USA TODAY US Edition

Americans finally beat Big Oil

- Bill McKibben Bill McKibben is the Schumann Distinguis­hed Scholar in Environmen­tal Studies at Middlebury College. He is a co-founder of the climate change organizati­on 350.org.

From the moment the Keystone fight was launched, representa­tives of convention­al wisdom — such as USA TODAY’s Editorial Board — have insisted that this project, like every other piece of fossil fuel industry infrastruc­ture ever proposed, should be built. Thank heaven that millions of Americans refused to listen, and instead mounted a campaign that has resulted in one of the first big defeats for Big Oil on record.

The fight against Keystone has kept 800,000 barrels a day of the dirtiest oil on earth undergroun­d. That’s good, especially since Canadian activists have blocked other potential pipelines, and because it has proved far too expensive to move more than a token amount of the oil by rail.

Better, it has damaged investment prospects in the tar sands and other big projects. Long before the price of oil began to fall, investors pulled tens of billions in financing from the carbon bomb that is the tar sands, simply because there’s no way now to get the oil out.

Best, the Keystone fight has spawned a thousand similar battles — what one beleaguere­d fossil fuel executive called the “Keystone-ization” of every similar project that attempts to prolong the fossil fuel age.

The oil companies and their backers have long insisted that we have no choice but to keep destroying the climate with their products. But this is simply false: In the seven years of the Keystone battle, the price of a solar panel has fallen more than 80%. In most of the world and much of the U.S., the sun is now the cheapest way to generate power — power, in turn, that can be used to run cars.

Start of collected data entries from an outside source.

(** The subtree of a child of [c] lies below [c]. *)
Lemma child_subtree_below c k :
  In k (child_elems c) ->
  incl (self_and_descendants k) (forest (loc c) (childNodes c)).
Proof.
  intros K e I. apply in_child_elems in K.
  destruct K as [j [t [a [cs [E ->]]]]].
  apply in_forest. exists j, (Element t a cs). split; [exact E|].
  rewrite subtree_element. exact I.
Qed.

(** Every element below [c] is in the subtree of a child of [c]. *)
Lemma below_child_subtree c e :
  In e (forest (loc c) (childNodes c)) ->
  exists k, In k (child_elems c) /\ In e (self_and_descendants k).
Proof.
  intros I. apply in_forest in I. destruct I as [j [[d|d|t a cs] [E I]]];
    try contradiction.
  exists (mkElem (loc c ++ [j]) t a cs). split.
  - apply in_child_elems. exists j, t, a, cs. auto.
  - rewrite subtree_element in I. exact I.
Qed.

(** The position of an element of a subtree extends the position of the
    root. *)
Lemma subtree_loc n : forall p e,
  In e (subtree p n) -> exists s, loc e = p ++ s.
Proof.
  induction n as [d|d|t a cs IH] using node_induction; intros p e I;
    try contradiction.
  rewrite subtree_element in I. destruct I as [<-|I].
  - exists []. symmetry. apply app_nil_r.
  - apply in_forest in I. destruct I as [j [c [E I]]].
    destruct (IH c (nth_error_In _ _ E) _ _ I) as [s L].
    exists (j :: s). rewrite L, <- app_assoc. reflexivity.
Qed.

Lemma forest_loc p cs e :
  In e (forest p cs) ->
  exists j c s, nth_error cs j = Some c /\ In e (subtree (p ++ [j]) c)
                /\ loc e = p ++ j :: s.
Proof.
  intros I. apply in_forest in I. destruct I as [j [c [E I]]].
  destruct (subtree_loc _ _ _ I) as [s L].
  exists j, c, s. rewrite L, <- app_assoc. auto.
Qed.

(** Being below is transitive: what is below an element of a subtree is
    in the subtree. *)
Lemma subtree_closed n : forall p c e,
  In c (subtree p n) ->
  In e (forest (loc c) (childNodes c)) ->
  In e (subtree p n).
Proof.
  induction n as [d|d|t a cs IH] using node_induction; intros p c e C I;
    try contradiction.
  rewrite subtree_element in C |- *. destruct C as [<-|C].
  - right. exact I.
  - right. apply in_forest in C. destruct C as [j [c' [E C]]].
    apply in_forest. exists j, c'. split; [exact E|].
    exact (IH c' (nth_error_In _ _ E) _ _ _ C I).
Qed.

Lemma forest_closed p cs c e :
  In c (forest p cs) ->
  In e (forest (loc c) (childNodes c)) ->
  In e (forest p cs).
Proof.
  intros C I. apply in_forest in C. destruct C as [j [c' [E C]]].
  apply in_forest. exists j, c'. split; [exact E|].
  exact (subtree_closed _ _ _ _ C I).
Qed.

(** [ancestor_path] decides "is a proper prefix of". *)
Lemma ancestor_path_spec (p q : path) :
  ancestor_path p q = true <-> exists i s, q = p ++ i :: s.
Proof.
  revert q; induction p as [|i p IH]; intros [|j q]; simpl.
  - split; [discriminate | intros [i [s E]]; discriminate E].
  - split; [intros _; exists j, q; reflexivity | reflexivity].
  - split; [discriminate | intros [k [s E]]; discriminate E].
  - rewrite andb_true_iff, Nat.eqb_eq, IH. split.
    + intros [-> [k [s ->]]]. exists k, s. reflexivity.
    + intros [k [s E]]. injection E as -> ->. split; [reflexivity | eauto].
Qed.

Lemma app_cons_neq (A : Type) (p s : list A) (i : A) : p <> p ++ i :: s.
Proof.
  intros E. apply (f_equal (@length A)) in E.
  rewrite length_app in E. simpl in E. lia.
Qed.

(** Inside one subtree a position names one element. *)
Lemma subtree_loc_inj n : forall p e1 e2,
  In e1 (subtree p n) -> In e2 (subtree p n) ->
  loc e1 = loc e2 -> e1 = e2.
Proof.
  induction n as [d|d|t a cs IH] using node_induction; intros p e1 e2 I1 I2 L;
    try contradiction.
  rewrite subtree_element in I1, I2.
  destruct I1 as [<-|I1], I2 as [<-|I2].
  - reflexivity.
  - exfalso. destruct (forest_loc _ _ _ I2) as [j [c [s [_ [_ E]]]]].
    rewrite E in L. simpl in L. exact (app_cons_neq _ _ _ _ L).
  - exfalso. destruct (forest_loc _ _ _ I1) as [j [c [s [_ [_ E]]]]].
    rewrite E in L. simpl in L. symmetry in L. exact (app_cons_neq _ _ _ _ L).
  - destruct (forest_loc _ _ _ I1) as [j1 [c1 [s1 [E1 [S1 L1]]]]].
    destruct (forest_loc _ _ _ I2) as [j2 [c2 [s2 [E2 [S2 L2]]]]].
    assert (J := L). rewrite L1, L2 in J. apply app_inv_head in J.
    injection J as -> _.
    rewrite E1 in E2. injection E2 as <-.
    exact (IH c1 (nth_error_In _ _ E1) _ _ _ S1 S2 L).
Qed.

That the oil companies would deceive and mislead to maintain their dominance is now obvious (and as the new Exxon investigat­ion by New York’s attorney general makes clear, potentiall­y actionable). As long as figures like the Koch brothers (the largest American leaseholde­rs in the tar sands) hand out money and political favors, we can expect the mainstream news media to keep pushing their pet projects. But happily, Americans are seeing through the deceptions.